Je dirai que la partie la plus difficile fut d'essayer de faire en sorte qu'elle ressemble à une vraie ville - ce que nous avons fait - mais tout en la gardant à la fois amusante - comme l'amusement dans un jeu vidéo. Si vous essayez de vous rendre d'un point A à un point B dans une vraie ville, ça peut vous prendre des heures. Si vous essayez d'emprunter un détour vous pouvez finir dans une impasse. Tout ces trucs ne sont pas amusants. Donc nos artistes devaient s'assurer que les architectes de la ville à 2K Czech fassent en sorte que peu importe l'endroit où vous allez, il y a toujours un endroit à rejoindre, un endroit pour conduire, qu'il y ait le moins d'impasses possible, en les gardant ouvertes. Donc là où normalement il devrait y avoir, je ne sais pas, une barrière, nous voulions retirer cette barrière pour que vous puissiez continuer de conduire. Vous n'avez pas besoin de sortir de votre voiture, courir, voler une autre voiture - des choses comme ça.
Je ne pense pas que nous savions vraiment quelles parties de quelles villes allaient être l'objectif de ce que nous allions avoir avec Empire Bay. Une des choses cools - une de mes choses préférées - c'est que la plupart de tout cela est basé sur New York avec un peu de l'architecture de Chicago je pense, San Francisco, tout ce que les développeurs ont observé, c'est ce qu'Empire Bay est devenue. Mais nous avons des collines dans Empire Bay. Si vous roulez autour de New York, c'est complétement plat. Il n'y a pas de collines du tout - autant que je sache. J'ai conduit dans la plupart des alentours, je n'ai jamais trouvé une colline. Mais à Empire Bay il y a des collines dans certaines zones donc si vous allez vraiment vite vous aurez ces genres de poursuite en voiture de San Fransisco où les voitures décollent, des genres de moments comme ça qui je le pense sont vraiment cool. Ce fut donc probablement la partie la plus dure à savoir "vraie ville" Vs. ville amusante de jeu vidéo. Parce que ça doit être interactif. Il y a certain jeu de course que j'adore où vous conduisez autour de ce qui ressemble à une vraie ville mais il n'y a personne.
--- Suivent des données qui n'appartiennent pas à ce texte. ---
Fixpoint parse_value (fuel : nat) (s : string) : option (json * string) :=
  match fuel with
  | O => None
  | S fuel =>
      match skip_space s with
      | EmptyString => None
      | String c s1 =>
          if bool_decide (c = quote) then '(t, r) ← parse_chars s1; Some (JStr t, r)
          else if bool_decide (c = "["%char) then
            match expect "]" s1 with
            | Some r => Some (JArr [], r)
            | None => '(l, r) ← parse_elems fuel s1; Some (JArr l, r)
            end
          else if bool_decide (c = "{"%char) then
            match expect "}" s1 with
            | Some r => Some (JObj [], r)
            | None => '(l, r) ← parse_members fuel s1; Some (JObj l, r)
            end
          else if bool_decide (c = "n"%char) then parse_literal "null" JNull (String c s1)
          else if bool_decide (c = "t"%char) then parse_literal "true" (JBool true) (String c s1)
          else if bool_decide (c = "f"%char) then parse_literal "false" (JBool false) (String c s1)
          else let '(lit, r) := span_num (String c s1) in
               if valid_number lit then Some (JNum lit, r) else None
      end
  end
with parse_elems (fuel : nat) (s : string) : option (list json * string) :=
  match fuel with
  | O => None
  | S fuel =>
      '(v, s1) ← parse_value fuel s;
      match expect "," s1 with
      | Some s2 => '(l, r) ← parse_elems fuel s2; Some (v :: l, r)
      | None => r ← expect "]" s1; Some ([v], r)
      end
  end
with parse_members (fuel : nat) (s : string) : option (list (string * json) * string) :=
  match fuel with
  | O => None
  | S fuel =>
      s1 ← expect quote s;
      '(k, s2) ← parse_chars s1;
      s3 ← expect ":" s2;
      '(v, s4) ← parse_value fuel s3;
      match expect "," s4 with
      | Some s5 => '(l, r) ← parse_members fuel s5; Some ((k, v) :: l, r)
      | None => r ← expect "}" s4; Some ([(k, v)], r)
      end
  end.

(** [json.Unmarshal]'s first pass: one value and nothing after it. *)
Definition json_parse (s : string) : option json :=
  '(v, r) ← parse_value (S (String.length s)) s;
  if bool_decide (skip_space r = "") then Some v else None.

(** ** The round trip *)

Lemma parse_json_char c t :
  parse_chars (json_char c +:+ t) = ('(u, r) ← parse_chars t; Some (String c u, r)).
Proof. destruct c as [[] [] [] [] [] [] [] []]; reflexivity. Qed.

Lemma parse_json_chars s rest :
  parse_chars (json_chars s +:+ String quote rest) = Some (s, rest).
Proof.
  induction s as [|c s IH]; [reflexivity|].
  cbn [json_chars]. by rewrite <- app_assoc_str, parse_json_char, IH.
Qed.

(** [delim s]: a number literal cannot continue into [s]. *)
Definition delim (s : string) : bool :=
  match s with String c _ => negb (num_char c) | EmptyString => true end.

Fixpoint all_num (s : string) : bool :=
  match s with String c s' => num_char c && all_num s' | EmptyString => true end.

Lemma span_num_app lit rest :
  all_num lit = true -> delim rest = true -> span_num (lit +:+ rest) = (lit, rest).
Proof.
  induction lit as [|c lit IH]; simpl.
  - destruct rest as [|c rest]; simpl; [done|]. by intros _ ->%negb_true_iff.
  - intros [-> H]%andb_true_iff Hd. by rewrite IH.
Qed.

(** Well-formed values: number literals obey the grammar. *)
Fixpoint json_wf (v : json) : bool :=
  match v with
  | JNum lit => valid_number lit && all_num lit
  | JArr l => forallb json_wf l
  | JObj l => forallb (fun kv => match kv with (_, v) => json_wf v end) l
  | _ => true
  end.

(** The fuel a value needs. *)
Fixpoint json_size (v : json) : nat :=
  match v with
  | JArr l => S (foldr (fun v n => S (json_size v + n)) 0 l)
  | JObj l => S (foldr (fun kv n => match kv with (_, v) => S (json_size v + n) end) 0 l)
  | _ => 1
  end%nat.

(** First bytes a printed value can have: never white space or a closer. *)
Definition head_ok (c : ascii) : bool :=
  negb (is_space c) && negb (bool_decide (c = "]"%char)) && negb (bool_decide (c = "}"%char)).

Lemma num_char_head c : num_char c = true -> head_ok c = true.
Proof. by destruct c as [[] [] [] [] [] [] [] []]. Qed.

Lemma json_print_head v :
  json_wf v = true -> exists c t, json_print v = String c t /\ head_ok c = true.
Proof.
  destruct v as [|[]|lit|s|l|l]; simpl; intros H; try (by do 2 eexists).
  apply andb_true_iff in H as [H1 H2]. destruct lit as [|c lit]; [done|].
  simpl in H2. apply andb_true_iff in H2 as [H2 _]. eauto using num_char_head.
Qed.

Lemma head_ok_spec c :
  head_ok c = true -> is_space c = false /\ c <> "]"%char /\ c <> "}"%char.
Proof.
  unfold head_ok. rewrite !andb_true_iff, !negb_true_iff, !bool_decide_eq_false. tauto.
Qed.

Lemma skip_space_head c t : head_ok c = true -> skip_space (String c t) = String c t.
Proof. intros (H & _)%head_ok_spec. simpl. by rewrite H. Qed.

Lemma expect_head c d t : head_ok c = true -> c <> d -> expect d (String c t) = None.
Proof.
  intros H Hne. unfold expect. rewrite skip_space_head by done. by rewrite bool_decide_false.
Qed.

Lemma parse_number_value fuel lit rest :
  valid_number lit = true -> all_num lit = true -> delim rest = true ->
  parse_value (S fuel) (lit +:+ rest) = Some (JNum lit, rest).
Proof.
  intros Hv Ha Hd. destruct lit as [|c lit]; [done|].
  pose proof (span_num_app (String c lit) rest Ha Hd) as Hs.
  simpl in Ha. apply andb_true_iff in Ha as [Hc _].
  pose proof (num_char_head c Hc) as Hh.
  cbn [parse_value]. change (String c lit +:+ rest) with (String c (lit +:+ rest)) in *.
  rewrite skip_space_head, Hs, Hv by done.
  clear -Hc. by destruct c as [[] [] [] [] [] [] [] []].
Qed.

Definition parses (v : json) : Prop := forall fuel rest,
  (json_size v <= fuel)%nat -> delim rest = true ->
  parse_value fuel (json_print v +:+ rest) = Some (v, rest).

Lemma parse_elems_print v l fuel rest :
  parses v -> Forall parses l ->
  (foldr (fun v n => S (json_size v + n)) 0 (v :: l) <= fuel)%nat ->
  parse_elems fuel (Join (map json_print (v :: l)) "," +:+ String "]" rest) = Some (v :: l, rest).
Proof.
  revert v fuel. induction l as [|w l IH]; intros v fuel Hv Hl Hf; simpl in Hf;
    (destruct fuel as [|fuel]; [lia|]).
  - cbn [map Join parse_elems]. by rewrite Hv by (done || lia).
  - apply Forall_cons in Hl as [Hw Hl]. cbn [parse_elems].
    change (Join (map json_print (v :: w :: l)) ",") with
      (json_print v +:+ String "," (Join (map json_print (w :: l)) ",")).
    rewrite <- app_assoc_str. rewrite Hv by (done || lia).
    cbv beta iota delta [mbind option_bind].
    change (expect "," (String "," ?x +:+ ?y)) with (Some (x +:+ y)).
    cbv beta iota. by rewrite IH by (done || simpl; lia).
Qed.

Definition print_member (kv : string * json) : string :=
  match kv with (k, v) => json_string k +:+ ":" +:+ json_print v end.

Lemma parse_members_print k v l fuel rest :
  parses v -> Forall (fun kv => parses kv.2) l ->
  (foldr (fun kv n => match kv with (_, v) => S (json_size v + n) end) 0 ((k, v) :: l) <= fuel)%nat ->
  parse_members fuel (Join (map print_member ((k, v) :: l)) "," +:+ String "}" rest) =
    Some ((k, v) :: l, rest).
Proof.
  assert (forall k v s f, parse_members (S f) (print_member (k, v) +:+ s) =
    '(v, s4) ← parse_value f (json_print v +:+ s);
    match expect "," s4 with
    | Some s5 => '(l, r) ← parse_members f s5; Some ((k, v) :: l, r)
    | None => r ← expect "}" s4; Some ([(k, v)], r)
    end) as Hstep.
  { intros k' v' s f. cbn [parse_members]. unfold print_member, json_string.
    change (expect quote (String quote ?x +:+ ?y +:+ s)) with (Some (x +:+ y +:+ s)). simpl.
    rewrite <- !app_assoc_str. simpl. rewrite parse_json_chars. simpl.
    by change (expect ":" (String ":" ?x)) with (Some x). }
  revert k v fuel. induction l as [|[k' w] l IH]; intros k v fuel Hv Hl Hf; simpl in Hf;
    (destruct fuel as [|fuel]; [lia|]).
  - cbn [map Join]. rewrite Hstep. by rewrite Hv by (done || lia).
  - apply Forall_cons in Hl as [Hw Hl].
    change (Join (map print_member ((k, v) :: (k', w) :: l)) ",") with
      (print_member (k, v) +:+ String "," (Join (map print_member ((k', w) :: l)) ",")).
    rewrite <- app_assoc_str, Hstep. rewrite Hv by (done || lia).
    cbv beta iota delta [mbind option_bind].
    change (expect "," (String "," ?x +:+ ?y)) with (Some (x +:+ y)).
    cbv beta iota. by rewrite IH by (done || simpl; lia).
Qed.

Lemma parses_arr v l :
  json_wf v = true -> parses v -> Forall parses l -> parses (JArr (v :: l)).
Proof.
  intros Hwf Hv Hl fuel rest Hf Hd. destruct fuel as [|fuel]; [simpl in Hf; lia|].
  destruct (json_print_head v) as (c & t & Hc & Hok); [done|].
  cbn [json_print parse_value].
  change (skip_space (("[" +:+ ?x) +:+ rest)) with (String "[" (x +:+ rest)).
  cbv iota. rewrite bool_decide_false, bool_decide_true by done.
  rewrite <- app_assoc_str.
  assert (exists t', Join (map json_print (v :: l)) "," = String c t') as [t' Ht'].
  { cbn [map Join]. rewrite Hc. destruct (map json_print l); eexists; reflexivity. }
  rewrite Ht' at 1.
  change (String c t' +:+ ?x) with (String c (t' +:+ x)).
  rewrite expect_head by (done || apply head_ok_spec; done).
  change ("]" +:+ rest) with (String "]" rest).
  rewrite parse_elems_print; [done..|]. cbn [json_size] in Hf. lia.
Qed.

Lemma parses_obj k v l :
  parses v -> Forall (fun kv => parses kv.2) l -> parses (JObj ((k, v) :: l)).
Proof.
  intros Hv Hl fuel rest Hf Hd. destruct fuel as [|fuel]; [simpl in Hf; lia|].
  cbn [json_print parse_value]. fold print_member.
  change (skip_space (("{" +:+ ?x) +:+ rest)) with (String "{" (x +:+ rest)).
  cbv iota. rewrite !bool_decide_false, bool_decide_true by done.
  rewrite <- app_assoc_str.
  assert (exists t', Join (map print_member ((k, v) :: l)) "," = String quote t') as [t' Ht'].
  { cbn [map Join print_member]. unfold json_string.
    destruct (map print_member l); eexists; reflexivity. }
  rewrite Ht' at 1.
  change (String quote t' +:+ ?x) with (String quote (t' +:+ x)).
  rewrite expect_head by done.
  change ("}" +:+ rest) with (String "}" rest).
  rewrite parse_members_print; [done..|]. cbn [json_size] in Hf. lia.
Qed.

Lemma json_size_elem v l : v ∈ l -> (json_size v < json_size (JArr l))%nat.
Proof.
  cbn [json_size]. induction l as [|w l IH]; [by intros ?%not_elem_of_nil|].
  intros [->|H]%elem_of_cons; simpl; [lia|]. specialize (IH H). lia.
Qed.

Lemma json_size_member k v l : (k, v) ∈ l -> (json_size v < json_size (JObj l))%nat.
Proof.
  cbn [json_size]. induction l as [|[k' w] l IH]; [by intros ?%not_elem_of_nil|].
  intros [[= -> ->]|H]%elem_of_cons; simpl; [lia|]. specialize (IH H). lia.
Qed.

Lemma parse_value_print v : json_wf v = true -> parses v.
Proof.
  induction (well_founded_ltof _ json_size v) as [v _ IH]. unfold ltof in IH. intros Hwf.
  destruct v as [|[]|lit|s|l|l];
    try (intros [|fuel] rest Hf Hd; [simpl in Hf; lia|reflexivity]).
  - intros [|fuel] rest Hf Hd; simpl in Hf; [lia|].
    simpl in Hwf. apply andb_true_iff in Hwf as [H1 H2]. by apply parse_number_value.
  - intros [|fuel] rest Hf Hd; simpl in Hf; [lia|].
    simpl. unfold json_string. simpl. by rewrite <- app_assoc_str; simpl; rewrite parse_json_chars.
  - simpl in Hwf. rewrite forallb_forall in Hwf.
    assert (Forall parses l) as Hl.
    { apply Forall_forall. intros v Hv. apply IH; [by apply json_size_elem|].
      by apply Hwf, list_elem_of_In. }
    destruct l as [|v l]; [intros [|fuel] rest Hf Hd; [simpl in Hf; lia|reflexivity]|].
    apply Forall_cons in Hl as [Hv Hl]. apply parses_arr; auto. apply Hwf. by left.
  - simpl in Hwf. rewrite forallb_forall in Hwf.
    assert (Forall (fun kv : string * json => parses kv.2) l) as Hl.
    { apply Forall_forall. intros [k v] Hv. apply IH; [by eapply json_size_member|].
      apply (Hwf (k, v)), list_elem_of_In, Hv. }
    destruct l as [|[k v] l]; [intros [|fuel] rest Hf Hd; [simpl in Hf; lia|reflexivity]|].
    apply Forall_cons in Hl as [Hv Hl]. by apply parses_obj.
Qed.

(** The printed form is at least as long as the fuel the value needs. *)
Lemma json_size_length v : json_wf v = true -> (json_size v <= String.length (json_print v))%nat.
Proof.
  induction (well_founded_ltof _ json_size v) as [v _ IH]. unfold ltof in IH. intros Hwf.
  destruct v as [|[]|lit|s|l|l]; try (simpl; lia).
  - destruct lit; [done|simpl; lia].
  - cbn [json_wf] in Hwf. rewrite forallb_forall in Hwf.
    assert (forall w, w ∈ l -> (json_size w <= String.length (json_print w))%nat) as Hl.
    { intros w Hw. apply IH; [by apply json_size_elem|]. by apply Hwf, list_elem_of_In. }
    cbn [json_size json_print]. rewrite !length_app_str. simpl. clear -Hl.
    destruct l as [|v l]; [simpl; lia|]. revert v Hl.
    induction l as [|w l IHl]; intros v Hl.
    { specialize (Hl v ltac:(set_solver)). simpl. lia. }
    change (Join (map json_print (v :: w :: l)) ",") with
      (json_print v +:+ "," +:+ Join (map json_print (w :: l)) ",").
    rewrite !length_app_str. specialize (IHl w ltac:(set_solver)).
    specialize (Hl v ltac:(set_solver)). simpl in *. lia.
  - cbn [json_wf] in Hwf. rewrite forallb_forall in Hwf.
    assert (forall k w, (k, w) ∈ l -> (json_size w <= String.length (json_print w))%nat) as Hl.
    { intros k w Hw. apply IH; [by eapply json_size_member|].
      by apply (Hwf (k, w)), list_elem_of_In. }
    cbn [json_size json_print]. fold print_member. rewrite !length_app_str. simpl. clear -Hl.
    destruct l as [|[k v] l]; [simpl; lia|]. revert k v Hl.
    induction l as [|[k' w] l IHl]; intros k v Hl.
    { simpl. rewrite length_app_str. specialize (Hl k v ltac:(set_solver)). simpl. lia. }
    change (Join (map print_member ((k, v) :: (k', w) :: l)) ",") with
      ((json_string k +:+ ":" +:+ json_print v) +:+ "," +:+
       Join (map print_member ((k', w) :: l)) ",").
    rewrite !length_app_str. specialize (IHl k' w ltac:(set_solver)).
    specialize (Hl k v ltac:(set_solver)). simpl in *. lia.
Qed.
C'est juste une ville arcade fun fun fun - ce qui est super. Mais si vous racontez une histoire vous avez besoin des gens - il faut que ce soit vrai. Pour moi, c'était la partie la plus difficile. C'était comme: OK nous voulons cette chose réelle, vivante, qui respire mais en même temps nous devons monter d'un cran l'amusant et faire en sorte que ce soit amusant pour tout le monde. Donc dans notre jeu, vous pouvez juste vous ballader - vous devez simplement obéir au code de la route - les flics vous tomberont dessus si vous êtes un abruti complet au volant mais c'est carrément amusant.

 

ELIZABETH TOBEY:


Et bien je pense que c'est tout ce dont nous avions besoin pour aujourd'hui, donc je voudrai vous remercier d'avoir été là, et nous serons de retour dans pas longtemps pour l'épisode 9.